Professional organiser Vicky Silverthorn and her team help people create calm, relaxing spaces through decluttering; here she tells us where to begin the process…
When someone is beginning the process of decluttering, where should they start?
If you don’t know where to start, I always say start with your sock drawer, something simple to get you in the right headspace. You start something small, you work on it and then you stop so you get that feeling of completion. If you are overwhelmed by your home and you don’t have much time, keep chipping away and you will be surprised how much you can get through. (Put it off for another six months or have it completed way before then!) Start what you can complete in the time you have. If you are always successful in what you start it keeps you going. Once you have conquered your sock drawer, next day do a corner or a pile. Concentrate on one room first and complete that before you move on to the next one. Whilst on the phone do a bit of multi-tasking and empty a drawer out. Line the contents up and see if you have any doubles of anything – why have you got that many wooden spoons? Do you need four spatulas you never use? How much are you keeping ‘just in case’?
The main saying to get into your head if you are serious about living a life with less stuff is “can I live without this?”
How do you stay motivated when you’re faced with a mountain of ‘stuff’?
This is something myself and my assistants always discuss. We have this buzz of adrenalin which always seems to carry us through the day. The motivation is definitely knowing how happy the client will be at the end of the day. We leave with a buzz – and don’t get me wrong we sleep well but it’s like going to the gym – you feel great not deflated! For people decluttering themselves at home, stay motivated by always finishing on that high, completing what you start and don’t forget if you start a whole project like your wardrobe or kitchen it can take much longer than you may think. Truly do not underestimate it.
What are you most proud of in the work that you do?
The many times in which we help people get ahead on their journeys. The enormity of how much getting rid and getting organised can affect someone’s whole life. Helping someone who is feeling lost after a divorce or someone who is overwhelmed with a house move, someone who has lost a partner or loved one or is having their first baby and freaking out a little. There are so many people from so many walks of life who find our services so vital for their wellbeing. It’s the most rewarding job it really is.
Also creating a group of businesses which work so well together and are part of a bigger picture which gives people the head space they need in many ways. We now have:
You Need a PA
You Need A Nutritional Therapist
You Need An IT Guy
All ran by the most amazing people who absolutely love what they do.
How did you start in this work?
I was a PA (not only in offices but travelling) for around ten years and I realised the part of my job that my bosses reacted most highly to was when something was physically organised rather than just an organised schedule or admin. I suppose I latched onto this as it made me feel great too. When I felt I had done all I could in my career as a PA, I started my business and it very quickly took off. At the time there weren’t many Professional Organisers around so I feel even now like the timing was perfect.

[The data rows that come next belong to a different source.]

(* ===== verification/TypeResolver.v ===== *)
(** * The type resolver

    Models [conduit/bgen/src/analyzer/type_resolver.hpp] and
    [type_resolver.cpp]: the tables of the names a protocol declares, the check
    of every type reference, and what fields inherit from their types.  The
    tables hold pointers into the protocol's vectors; a pointer is the position
    of the definition.  The hash maps are iterated in the order of
    [map_to_list].  The result is undefined ([None]) only where
    [parse_literal] is. *)

From stdpp Require Import base numbers list gmap strings.
From Stdlib Require Import ZArith Lia.
From S2P Require Import Prelude CharConv AutoExpr ExprParser Ast AstBuilder.

Open Scope Z_scope.

Record ResolveError := mkResolveError { res_message : string; res_error_loc : SourceLoc }.

Inductive ResolvedDef := RType (i : nat) | RStruct (i : nat) | RMessage (i : nat).

Record TypeIndex := mkIndex {
  idx_types : gmap string nat;
  idx_structs : gmap string nat;
  idx_messages : gmap string nat;
  idx_constants : gmap string nat;
  idx_frames : gmap string nat;
}.

Definition find (idx : TypeIndex) (name : string) : option ResolvedDef :=
  match idx_types idx !! name with
  | Some i => Some (RType i)
  | None =>
      match idx_structs idx !! name with
      | Some i => Some (RStruct i)
      | None => RMessage <$> idx_messages idx !! name
      end
  end.

Inductive ResolveResult := Resolved (idx : TypeIndex) | Unresolved (errors : list ResolveError).

(** ** The tables *)

(** One of the loops that fill a table; [i] is the position of the head. *)
Fixpoint add_names (what : string) (i : nat) (defs : list (string * SourceLoc)) (m : gmap string nat)
    : gmap string nat * list ResolveError :=
  match defs with
  | [] => (m, [])
  | (n, l) :: defs =>
      match m !! n with
      | Some _ =>
          let '(m, es) := add_names what (S i) defs m in
          (m, mkResolveError ("duplicate " +:+ what +:+ " name: " +:+ n) l :: es)
      | None => add_names what (S i) defs (<[n := i]> m)
      end
  end.

Definition validate_type_ref (idx : TypeIndex) (ref : string) (loc : SourceLoc) : list ResolveError :=
  if String.eqb ref "bytes" || String.eqb ref "string" then []
  else match find idx ref with
  | Some _ => []
  | None => [mkResolveError ("unresolved type reference: " +:+ ref) loc]
  end.

(** [if (!ref.empty()) validate_type_ref(ref, loc)]. *)
Definition validate_ref (idx : TypeIndex) (ref : string) (loc : SourceLoc) : list ResolveError :=
  if String.eqb ref "" then [] else validate_type_ref idx ref loc.

(** The loop over the constants: each is entered and its type checked. *)
Fixpoint add_constants (idx : TypeIndex) (i : nat) (cs : list ConstDef) (m : gmap string nat)
    : gmap string nat * list ResolveError :=
  match cs with
  | [] => (m, [])
  | c :: cs =>
      let '(m, es1) := add_names "constant" i [(const_name c, const_loc c)] m in
      let es2 := validate_ref idx (const_type_ref c) (const_loc c) in
      let '(m, es3) := add_constants idx (S i) cs m in
      (m, es1 ++ es2 ++ es3)
  end.

(** The [loc] of the definition a table points to. *)
Definition loc_of {A} (loc : A -> SourceLoc) (defs : list A) (i : nat) : SourceLoc :=
  match defs !! i with Some d => loc d | None => no_loc "" end.

(** Cross-category collisions. *)
Definition collisions (p : Protocol) (idx : TypeIndex) : list ResolveError :=
  flat_map (fun '(n, i) =>
      let l := loc_of td_loc (proto_types p) i in
      match idx_structs idx !! n with
      | Some _ => [mkResolveError ("name '" +:+ n +:+ "' defined as both type and struct") l] | None => [] end
      ++ match idx_messages idx !! n with
         | Some _ => [mkResolveError ("name '" +:+ n +:+ "' defined as both type and message") l] | None => [] end)
    (map_to_list (idx_types idx))
  ++ flat_map (fun '(n, i) =>
      match idx_messages idx !! n with
      | Some _ => [mkResolveError ("name '" +:+ n +:+ "' defined as both struct and message")
                     (loc_of sd_loc (proto_structs p) i)]
      | None => []
      end) (map_to_list (idx_structs idx)).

What factors affect how a person thinks about their clutter?
There are so many factors that influence this. Sometimes just a simple conversation can switch how someone thinks and sometimes people need to get used to the feeling of letting go. A big blitz doesn’t work for everyone. People are so different in their thinking and each has an individual situation. Inherited items are often harder to let go of – or anything with any form of sentimental attachment – although I find that many people put the label of ‘sentimental’ on objects that just don’t deserve it (having an item for a long time doesn’t make it sentimental).
Do you think society as a whole is finally moving away from owning things to having experiences?
I really do. I think it’s a slow progression but it is, the more the subject is talked about and the more people read about it. In the last eight years I have been an organiser, I have seen the subject of living with less not only more in the media but I hear the subject being discussed far more. The years of being wasteful and living with so much excess surely has to change when you think that back in the 60s there was no such thing as public storage and now how many millions of square feet are there?!? And what are we paying for it each month?
What is your favourite room in your own home? Why?
This is a hard one – I love my home so much but I’m going to go with my bedroom. Everything has a place – I love getting ready in the mornings because everything really does have a place and I am never searching. My bedroom is stress-free, tranquil just how it should be. I thought about it a lot when I was designing the layout and choosing the colours. I chose a bed with absolutely no storage underneath so the option of storing more was taken away. Sleeping above clutter is not an option for me.
If you had only one totally bossing it tip to give our readers, what would it be?
It would be to keep the feeling of attachment for the items that actually deserve it and ditch anything in your life you can simply live without. Then enjoy the feeling of how free it feels!
I believe that most people in the UK could probably get rid of 50% of the items in their home and notice almost no difference to everyday life!